Solusi Adaptasi Terhadap Banjir Rob: Kolam Retensi sebagai Langkah Pemali Juana dalam Menghadapi Perubahan Iklim di Pesisir Utara Pulau Jawa

Dipublikasikan oleh Dimas Dani Zaini

15 Februari 2024, 15.58

Sumber: kompas.com

Banjir rob atau genangan akibat naiknya permukaan air laut menjadi ancaman bagi wilayah pesisir di utara Pulau Jawa. Untuk mengurangi dampak banjir rob, pemerintah membangun kolam retensi atau sistem penyimpanan jangka panjang di wilayah pesisir. Mata air merupakan sumber air yang mengalirkan air laut ke dalam tanah dan mengatur aliran air yang keluar. Menurut Yulius, perwakilan SNVT PJSA Pemali Juana, kolam retensi merupakan salah satu upaya menghilangkan perubahan iklim yang menyebabkan naiknya permukaan air laut. Ia berharap masyarakat pesisir dapat meningkatkan ketahanannya terhadap bencana tsunami.

Pemali Juana, salah satu unit pelaksana jaringan waduk PJSA, mempunyai konsep penanganan banjir yang berbeda dengan daerah lain. Alur laut yang masuk ke daratan, khususnya saluran hilir, ditutup oleh sistem penyimpanan yang panjang. Sistem ini berupa waduk yang mampu menyerap air laut pada saat air pasang dan air hujan pada musim hujan. Hal ini untuk memastikan air tidak menggenangi rumah warga atau mengganggu aktivitas mereka. Sistem penyimpanan jangka panjang mengurangi risiko banjir tsunami, yang semakin meningkat akibat perubahan iklim.

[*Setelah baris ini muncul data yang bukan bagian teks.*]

Lemma getElementsByTagName_fields name (it : Item) :
  Forall (fun k => k <> name) (map fst it) -> getElementsByTagName name (map fieldNode it) = [].
Proof.
  induction it as [|[k v] it IH]; intros H; [done|].
  inversion H as [|? ? Hk Hrest]; subst. simpl in Hk.
  rewrite map_cons, getElementsByTagName_cons. change (fieldNode (k, v)) with (Element k [Text v]).
  rewrite elementsByTag_Element.
  destruct (String.eqb_spec k name); [congruence|]. rewrite IH by done. done.
Qed.

Lemma getElementsByTagName_items name (items : list Item) :
  name <> "item" -> Forall (fun it => Forall (fun k => k <> name) (map fst it)) items ->
  getElementsByTagName name (map itemNode items) = [].
Proof.
  intros Hn. induction items as [|it items IH]; intros H; [done|].
  inversion H as [|? ? Hit Hrest]; subst.
  rewrite map_cons, getElementsByTagName_cons. change (itemNode it) with (Element "item" (map fieldNode it)).
  rewrite elementsByTag_Element, getElementsByTagName_fields by done. rewrite (IH Hrest).
  destruct (String.eqb_spec "item" name); [congruence|]. done.
Qed.

Lemma getElementsByTagName_item_items (items : list Item) :
  Forall (fun it => Forall (fun k => k <> "item") (map fst it)) items ->
  getElementsByTagName "item" (map itemNode items) = map itemNode items.
Proof.
  induction items as [|it items IH]; intros H; [done|].
  inversion H as [|? ? Hit Hrest]; subst.
  rewrite map_cons, getElementsByTagName_cons. change (itemNode it) with (Element "item" (map fieldNode it)).
  rewrite elementsByTag_Element, getElementsByTagName_fields by done. rewrite (IH Hrest). done.
Qed.
(** The spec's first-fetch scenario: a never-fetched subscription to
    a feed of ten items dated day 1 to day 10 gets the posts of days 10,
    9, 8, 7 and 6, in that order. *)
Example tenDays_first_fetch_scenario :
  @getNewPosts platform (feedF 20) (subF 1 0) =
  [dayPost 10 "Post 10"; dayPost 9 "Post 9"; dayPost 8 "Post 8"; dayPost 7 "Post 7"; dayPost 6 "Post 6"].
Proof. vm_compute. reflexivity. Qed.

Lemma getNewPosts_after_watermark_witness :
  In (dayPost 10 "Post 10") (@getNewPosts platform (feedF 20) (subF 1 7)) /\
  lastFetched (subF 1 7) < pubDate (dayPost 10 "Post 10").
Proof.
  assert (Hin : In (dayPost 10 "Post 10") (@getNewPosts platform (feedF 20) (subF 1 7)))
    by (vm_compute; left; reflexivity).
  split; [exact Hin|exact (@getNewPosts_after_watermark platform _ _ _ Hin)].
Defined.

Lemma getNewPosts_refines_witness :
  lastFetched (subF 1 7) <> 0 /\
  (StableSortDesc pubDate
     (@collectNewPosts platform 7 tenDays) [dayPost 10 "Post 10"; dayPost 9 "Post 9"; dayPost 8 "Post 8"]
   <-> [dayPost 10 "Post 10"; dayPost 9 "Post 9"; dayPost 8 "Post 8"] =
       @getNewPosts platform (feedF 20) (subF 1 7)).
Proof.
  assert (H7 : lastFetched (subF 1 7) <> 0) by discriminate.
  split; [exact H7|exact (@getNewPosts_refines platform (feedF 20) (subF 1 7) _ H7)].
Defined.

Lemma getNewPosts_first_fetch_witness :
  lastFetched (subF 1 0) = 0 /\ length (@getNewPosts platform (feedF 20) (subF 1 0)) = 5%nat.
Proof.
  split; [reflexivity|].
  destruct (@getNewPosts_first_fetch platform (feedF 20) (subF 1 0) eq_refl) as [Hlen _].
  rewrite Hlen. vm_compute. reflexivity.
Defined.

Definition stF : UState := {| feedCache := <["F" := feedF 5]> ∅; events := [] |}.

Lemma fetch_cache_hit_witness :
  feedCache stF !! "F" = Some (feedF 5) /\
  @fetchSubscriptionUpdates platform netDown 9 stF (subF 2 0) =
    (stF, Ok (@applyFeed platform (feedF 5) (subF 2 0))).
Proof.
  assert (Hc : feedCache stF !! url (subF 2 0) = Some (feedF 5)) by reflexivity.
  split; [exact Hc|exact (@fetch_cache_hit platform netDown 9 stF (subF 2 0) _ Hc)].
Defined.

Lemma fetch_not_modified_witness :
  feedCache emptyState !! "F" = None /\
  @fetchSubscriptionUpdates platform net304 9 emptyState (subF 2 4) =
    (logEvent (Request "F" (IfModifiedSince 4)) emptyState, Ok (notModifiedUpdate (subF 2 4))).
Proof.
  assert (Hc : feedCache emptyState !! url (subF 2 4) = None) by reflexivity.
  split; [exact Hc|].
  exact (@fetch_not_modified platform net304 9 emptyState (subF 2 4) (mkResponse 304 None "")
           Hc eq_refl eq_refl).
Defined.

Lemma fetch_error_keeps_cache_witness :
  @fetchSubscriptionUpdates platform netDown 9 emptyState (subF 2 0) =
    (logEvent (Request "F" NoCondition) emptyState, Err NetworkError) /\
  feedCache (logEvent (Request "F" NoCondition) emptyState) = feedCache emptyState.
Proof.
  assert (E : @fetchSubscriptionUpdates platform netDown 9 emptyState (subF 2 0) =
                (logEvent (Request "F" NoCondition) emptyState, Err NetworkError)) by reflexivity.
  split; [exact E|exact (@fetch_error_keeps_cache platform _ _ _ _ _ _ E)].
Defined.

Lemma fetch_miss_success_witness :
  parseRSS (@parseFromString platform "F-body") = Ok [("items", JItems tenDays); ("title", JStr "Feed F")] /\
  @fetchSubscriptionUpdates platform netF 9 emptyState (subF 2 0) =
    (cacheSet "F" (feedF 9) (logEvent (Parse "F") (logEvent (Request "F" NoCondition) emptyState)),
     Ok {| subscription := setFetched (subF 2 0) 9 (Some "v1");
           feedTitle := Some "Feed F"; posts := @getNewPosts platform (feedF 9) (subF 2 0) |}).
Proof.
  assert (Hp : parseRSS (@parseFromString platform "F-body") =
               Ok [("items", JItems tenDays); ("title", JStr "Feed F")]) by (vm_compute; reflexivity).
  split; [exact Hp|].
  exact (@fetch_miss_success platform netF 9 emptyState (subF 2 0) (mkResponse 200 (Some "v1") "F-body")
           _ eq_refl eq_refl ltac:(discriminate) Hp).
Defined.

Lemma emptyState_fresh t0 : CacheFresh t0 emptyState.
Proof. intros u f H. unfold emptyState in H. cbn [feedCache] in H. rewrite lookup_empty in H. discriminate. Qed.

Lemma fetch_watermark_monotone_witness :
  lastFetched (subF 1 3) <= 5 /\
  CacheFresh 5 (cacheSet "F" (feedF 9) (logEvent (Parse "F") (logEvent (Request "F" (IfModifiedSince 3)) emptyState))) /\
  lastFetched (subF 1 3) <= lastFetched (subscription (@applyFeed platform (feedF 9) (subF 1 3))).
Proof.
  assert (E : @fetchSubscriptionUpdates platform netF 9 emptyState (subF 1 3) =
              (cacheSet "F" (feedF 9) (logEvent (Parse "F") (logEvent (Request "F" (IfModifiedSince 3)) emptyState)),
               Ok (@applyFeed platform (feedF 9) (subF 1 3)))) by (vm_compute; reflexivity).
  destruct (@fetch_watermark_monotone platform netF 9 5 emptyState (subF 1 3) _ _
              (emptyState_fresh 5) ltac:(simpl; lia) ltac:(lia) E) as [Hf Hw].
  split; [simpl; lia|split; [exact Hf|exact (Hw _ eq_refl)]].
Defined.

Lemma netF_serves : @ServesFeed platform netF "F".
Proof.
  intros h. exists (mkResponse 200 (Some "v1") "F-body"), [("items", JItems tenDays); ("title", JStr "Feed F")].
  split; [reflexivity|split; [discriminate|vm_compute; reflexivity]].
Qed.

Lemma fetchSeq_dedup_witness :
  countEvents true "F" (fst (@fetchSeq platform netF 9 emptyState [subF 1 0; subF 2 0; subF 3 5])) = 1%nat.
Proof.
  rewrite (@fetchSeq_dedup platform true "F" netF 9 emptyState _ netF_serves). reflexivity.
Defined.

(** Finding: [feedCache] is a module-level constant that no code clears,
    so it outlives a run.  A second run in the same worker, at time 30,
    when the feed now has a post dated 25, serves the entry cached by the
    first run at time 20: the new post is not delivered, whereas a run
    starting from an empty cache delivers it. *)
Theorem feed_cache_outlives_run :
  let '(st1, rs1) := @fetchSeq platform netF 20 emptyState [subF 1 0] in
  match rs1 with
  | [Ok u1] =>
      lastFetched (subscription u1) = 20 /\
      (let '(_, rs2) := @fetchSeq platform netF2 30 st1 [subscription u1] in
       map (fun r => match r with Ok u => posts u | Err _ => [] end) rs2 = [[]]) /\
      (let '(_, rs2) := @fetchSeq platform netF2 30 emptyState [subscription u1] in
       map (fun r => match r with Ok u => posts u | Err _ => [] end) rs2 = [[dayPost 25 "Post 25"]])
  | _ => False
  end.
Proof. vm_compute. repeat split. Qed.
(* ===== verification/Sweep.v ===== *)
(** * The all-users sweep: [Bot.fetchAll] of [src/src/bot.ts]

    [fetchAll] pages through the user ids with [store.listIds(cursor)]
    until the cursor is falsy ([do { ... } while (cursor)]).  For each page
    it calls, for every id, [store.get(id)] and then
    [updateUserSubscriptions(user)], all at once, and waits for all of them
    ([Promise.allSettled]): a missing user is logged and skipped, a failed
    update is logged.  Pages run one after another; the users of a page run
    concurrently, so the tasks of all of them interleave and share the feed
    cache.

    A page is a configuration [Page]: the KV store, one [Fanout.Config]
    holding the tasks of all the page's users (and the shared cache, heap
    and logs), and the state of each user's promise ([UserRun]).  [pstep]
    is any step of a task ([Fanout.step]), the arrival of a user's record
    (the user's objects are allocated and its tasks created), or the end of
    a user's update once its tasks have settled (merge-back and write,
    [Fanout.finishUserUpdate]).  [fetchAllFrom] chains the pages.  The
    written ids are logged ([pgWrites]) to state that every user is written
    once per run. *)

From stdpp Require Import base list strings gmap.
From Stdlib Require Import ZArith.
From S2P Require Import Prelude Model Rss Updater Store Fanout Listing.

Open Scope Z_scope.
(** Every handler throws before it writes the store: when [dispatch]
    throws, the store is as it was. *)
Lemma dispatch_err_kv msg cmd st e st' :
  dispatch net msg cmd st = (Err e, st') -> bsKv st' = bsKv st.
Proof.
  intros Hd. destruct msg as [[chat|] [uid|] text], cmd as [[] [u|]];
    cbv [dispatch subscribe unsubscribe unsubscribeAll list help fetch noUrl checkMessage chatOf
         mbind M_bind mret M_ret throw storeWrite storeRead sendMessage registerCommands fetchText parseFeed
         objectTruthy msgChat msgFrom cmdType cmdUrl] in Hd;
    repeat case_match; simplify_eq/=; done.
Qed.

(** C23: [exec] catches what its handlers throw: for a message with a
    chat, [exec] always resolves, and when the command's handler threw
    [e] the store is unchanged and the one thing added is the reply
    ["Error: ${e}"] to the chat. *)
Theorem exec_catches_errors msg chat st :
  msgChat msg = Some chat ->
  (exists n st', execM net msg st = (Ok n, st')) /\
  (forall e st1, dispatch net msg (newCommand (userInput msg)) st = (Err e, st1) ->
     execM net msg st = (Ok Stop, api (SendMessage chat ("Error: " +:+ errorString e)) st1) /\
     bsKv st1 = bsKv st).
Proof.
  intros Hc. unfold execM, tryCatch. destruct (dispatch _ _ _ st) as [[n|e] st1] eqn:Hd.
  - split; [by exists n, st1|]. intros e st2 [=].
  - unfold mbind, M_bind, chatOf. rewrite Hc. split; [by eexists _, _|].
    intros e' st2 [= <- <-]. split; [done|]. by eapply dispatch_err_kv.
Qed.

(** C30: Finding: there is no [/start] command.  Every message starting
    with ["/start"] (the first message of every Telegram user, whatever
    follows it) and every command addressed to a bot in a group
    (["/sub@telerss_bot <url>"], any [/word@...]) is [UNKNOWN] and is
    answered with the help text after a [registerCommands] call, with the
    store untouched: [Bot.start], which would register the user, is never
    called. *)
Theorem start_answered_with_help msg chat st :
  msgChat msg = Some chat ->
  ((exists t, userInput msg = "/start" +:+ t) \/
   (exists w t, strForall isWordChar w = true /\ userInput msg = "/" +:+ w +:+ "@" +:+ t)) ->
  execM net msg st = (Ok Stop, api (SendMessage chat helpText) (api (RegisterCommands chat) st)).
Proof.
  intros Hc Hin.
  assert (Hu : cmdType (newCommand (userInput msg)) = UNKNOWN)
    by (destruct Hin as [[t ->]|(w & t & Hw & ->)]; [apply newCommand_start|by apply newCommand_mention]).
  unfold execM. destruct (newCommand (userInput msg)) as [ty u]. cbn [cmdType] in Hu. subst ty.
  cbv [tryCatch dispatch cmdType help mbind M_bind mret M_ret chatOf registerCommands sendMessage].
  rewrite Hc. reflexivity.
Qed.

(** C24: what [/sub <url>] does: a rejected fetch, a document [parseRSS]
    rejects and a URL the user already has are each answered
    ["Error: ..."] with the store unchanged; otherwise the subscription is
    added and the reply names the feed's title ("undefined" when it has
    none).  The reply "Invalid RSS feed." of [subscribe] is never sent:
    [parseRSS] throws instead of returning a falsy value. *)
Theorem subscribe_command_spec msg chat uid u st :
  msgChat msg = Some chat -> msgFrom msg = Some uid ->
  newCommand (userInput msg) = {| cmdType := SUBSCRIBE; cmdUrl := Some u |} -> u <> EmptyString ->
  execM net msg st =
    (Ok Stop,
     match net u NoCondition with
     | None => api (SendMessage chat ("Error: " +:+ errorString FetchFailed)) st
     | Some r =>
         match parseRSS (parseFromString (body r)) with
         | Err m => api (SendMessage chat ("Error: " +:+ errorString (JsError m))) st
         | Ok feed =>
             match addSubscription uid chat u (bsKv st) with
             | Ok kv => api (SendMessage chat ("Subscribed to: " +:+ templateOf (js_get "title" feed))) (setKv kv st)
             | Err m => api (SendMessage chat ("Error: " +:+ errorString (JsError m))) st
             end
         end
     end).
Proof.
  intros Hc Hf Hcmd Hu. unfold execM. rewrite Hcmd.
  assert (Ht : js_truthy_str (Some u) = true) by (apply negb_true_iff, String.eqb_neq; done).
  cbv [dispatch cmdType cmdUrl]. rewrite Ht.
  cbv [subscribe checkMessage tryCatch mbind M_bind mret M_ret chatOf throw fetchText parseFeed storeWrite
       sendMessage objectTruthy]. rewrite Hc, Hf, Ht. simpl.
  destruct (net u NoCondition) as [r|]; [|done].
  destruct (parseRSS _) as [feed|m]; [|done].
  by destruct (addSubscription uid chat u (bsKv st)).
Qed.
(* ===== verification/Telegram.v ===== *)
(** * The Telegram API client: [src/src/telegram.ts]

    [TelegramApi] turns each call into one HTTP request.  [sendMessage]
    writes the chat id and the text into the query string of a GET URL,
    without encoding them; [sendRichMessage] and [registerCommands] POST a
    body built by [JSON.stringify].

    The file holds the requests as the code builds them ([sendMessageUrl],
    [requestOf]) and, as a specification of the other side, how they are
    read: the part of the WHATWG URL parser that [fetch] applies to the
    URL ([urlQuery]: C0 controls and spaces trimmed at both ends, tabs and
    newlines removed, the fragment cut at the first [#], the query after
    the first [?]) and the [application/x-www-form-urlencoded] parser that
    reads the query ([formParams]: pieces split at [&], [+] read as a
    space, [%XY] decoded).  The URL parser also percent-encodes spaces,
    quotes and angle brackets of the query, which the form parser decodes
    again; that pair is the identity on the text and is left out. *)

From stdpp Require Import base list strings pretty.
From Stdlib Require Import ZArith Ascii.
From S2P Require Import Prelude Listing Bot.

Open Scope Z_scope.

(** ** The requests the client sends *)

(** [`https://api.telegram.org/bot${this.token}/${method}`] *)
Definition apiUrl (token method : string) : string :=
  "https://api.telegram.org/bot" +:+ token +:+ "/" +:+ method.

(** [`${b}`] for a boolean. *)
Definition boolString (b : bool) : string := if b then "true" else "false".

(** [TelegramApi.sendMessage(chatId, text, parseMode, disablePreview,
    silentMode = false)]: the URL it fetches. *)
Definition sendMessageUrl (token : string) (chatId : Z) (text : string) (parseMode : option string)
    (disablePreview : option bool) (silentMode : bool) : string :=
  let url := apiUrl token "sendMessage" +:+ "?chat_id=" +:+ pretty chatId +:+ "&text=" +:+ text in
  let url := match parseMode with
             | Some m => if String.eqb m "MarkdownV2" || String.eqb m "HTML"
                         then url +:+ "&parse_mode=" +:+ m else url
             | None => url
             end in
  let url := match disablePreview with
             | Some b => url +:+ "&disable_web_page_preview=" +:+ boolString b
             | None => url
             end in
  if silentMode then url +:+ "&disable_notification=" +:+ boolString silentMode else url.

PJSA Pemali Juana, kelompok pelaksana jaringan air, berencana membangun kolam retensi atau sistem penyimpanan jangka panjang di perbatasan Semarang-Demak untuk mencegah banjir rob. Bendungan ini menampung air laut dan air hujan yang mengalir ke tanah dan dipompa. Proyek ini mencakup lahan seluas 225 hektar. Selain itu, PJSA Pemali Juana juga akan menentukan Sungai Babon dan Sungai Sayung yang kapasitas tampungnya terbatas. Aturan itu mencakup perluasan alur sungai hingga 25 meter. Di Pekalongan, PJSA Pemali Juana juga menangani banjir sungai Lodji dan Banger. Karena proyek ini mempunyai dampak sosial, maka perlu dukungan pemangku kepentingan dan masyarakat.